COMPENSATION OF DIRECTORS
 
   
     Directors, who are not employees of the Company, were paid an annual
retainer of $16,000 in 1995. In addition, non-employee Directors were paid
$1,000 for each Board meeting attended. Each non-employee Director who was
Chairman of either the Audit, Compensation & Organization, or Finance Committees
or the Committee on Directors, was paid $1,600 for each committee meeting
attended and all other non-employee Directors were paid $800 for each committee
meeting attended. Non-employee Directors receive no other compensation from the
Company and do not participate in any of the Company's compensation plans except
for the Stock Option Plan for Directors described below.
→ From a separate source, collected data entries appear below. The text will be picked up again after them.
Lemma request_wf_frame h s sv cl type body :
  linked h s sv cl -> affordable sv cl -> size_of body <= max_record_payload - 32 ->
  frame_wf max_frame_payload (request_of type body cl).
Proof.
  intros Hl [_ Ha] Hb. pose proof (lk_count _ _ _ _ Hl). constructor; [done|done| |].
  - cbn. unfold_ints. lia.
  - cbn [request_of sent fm_payload]. rewrite size_of_app, size_enc_session_header.
    unfold_limits. lia.
Qed.

(** The session at the other end passes the request to its handler. *)
Lemma request_dispatches env h s sv cl type body r fabric :
  linked h s sv cl -> affordable sv cl -> is_request_type type = true ->
  (forall sv' reader, sv_options sv' = sv_options sv -> At reader body ->
     dispatch_request env sv' type reader (sv_fabric sv) = (r, fabric)) ->
  dr_close_session r = false -> dr_stop_server r = false -> size_of (dr_payload r) <= max_frame_payload ->
  dispatches env sv s (request_of type body cl) r (sh_request_sequence (cl_header cl) + 1) fabric.
Proof.
  intros Hl Ha Ht Hh Hc Hst Hsz. split; [|by repeat split].
  intros sv' s' Ho Hk. unfold dispatch. cbn [request_of sent fm_payload fm_type].
  destruct (next_header_eq _ _ _ _ Hl Ha) as [_ Hwf].
  destruct (dec_read _ (request_header cl) body (At_new _) Hwf) as (reader & -> & HA).
  assert (Hck : check_header (sv_options sv') s' (request_header cl) = None).
  { destruct Hl as [_ _ _ H1 H2 H3 _ Hs _], Hk as (K1 & K2 & K3 & K4), Ha as [Hb _].
    apply check_header_spec. rewrite K1, K2, K3, K4, Ho. cbn. repeat split; try done; lia. }
  rewrite Hck, (Hh _ _ Ho HA). reflexivity.
Qed.

(** The calling end: the request goes out and the answer comes back. *)
Lemma round_trip_answer h s sv cl type body net chunks r :
  linked h s sv cl -> affordable sv cl -> size_of body <= max_record_payload - 32 ->
  Sending_ok (net_sent net) = true -> size_of (dr_payload r) <= max_frame_payload ->
  net_received net = Ok <$> chunks -> cuts chunks (frame_bytes (answer_frame r (request_of type body cl))) ->
  exists cl', round_trip type (encode_session_request (request_header cl) body) net
      (cl <| cl_header := request_header cl |>) =
    (Some (Ok (answer_frame r (request_of type body cl))), cl', [frame_bytes (request_of type body cl)]) /\
    idle (cl_decoder cl') /\ cl_header cl' = request_header cl /\ cl_sequence cl' = cl_sequence cl + 1.
Proof.
  intros Hl Ha Hb Hok Hsz Hn Hc. pose proof (lk_count _ _ _ _ Hl) as H0. pose proof Ha as [_ Hmax].
  rewrite encode_session_request_spec by done.
  destruct (round_trip_frame type (enc_session_header (request_header cl) ++ body) net chunks
    (answer_frame r (request_of type body cl)) (cl <| cl_header := request_header cl |>))
    as (d & Hrt & Hi); [apply (lk_client _ _ _ _ Hl)|exact (conj H0 Hmax)| |exact Hok| |reflexivity|exact Hn|exact Hc|].
  - apply (fmw_payload _ _ (request_wf_frame _ _ _ _ type body Hl Ha Hb)).
  - constructor; [done|done| |exact Hsz]. cbn. unfold_ints. lia.
  - eexists. split; [exact Hrt|]. by repeat split; apply Hi.
Qed.

(** ** An exchange *)

(** A call and its service: the request is written once; cut however, it is
    served by the session and answered once, leaving the coordinator as
    [fabric]; the answer, cut however, gives the call its result; and both ends
    are ready for the next call. *)
Definition exchanges {A} (call : Call A) (h : nat) (sv : Server) (cl : Client) (env : Env)
    (result : Result A) (fabric : Fabric) : Prop :=
  exists request,
    (forall net, Sending_ok (net_sent net) = true -> (call net cl).2 = [request]) /\
    forall ok chunks, Sending_ok ok = true -> cuts chunks request ->
      exists sv' s' response,
        serve_session env ok h (Ok <$> chunks) sv = (sv', [response]) /\
        sv_fabric sv' = fabric /\ beside h sv sv' /\
        forall net chunks', Sending_ok (net_sent net) = true ->
          net_received net = Ok <$> chunks' -> cuts chunks' response ->
          exists cl', call net cl = (Some result, cl', [request]) /\ linked h s' sv' cl'.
The compensation of
each non-employee Director for 1995 did not exceed $44,000.
    
 
                                       10
<PAGE>   13
 
   
     Compensation earned by each Director may be deferred, at the discretion of
such Director, pursuant to the Deferred Compensation Plan for Directors until
such time as the Director ceases to be a Director for any reason. Compensation
deferred in this manner shall be recorded in a ledger account and shall be
deemed to be invested in Company Common Stock for purposes of determining
earnings and losses in such ledger account. Actual shares of Company Common
Stock will not be held in such account and as such, each participating Director
shall have no voting or investment rights for such "shares". Dr. Dixon, Mr.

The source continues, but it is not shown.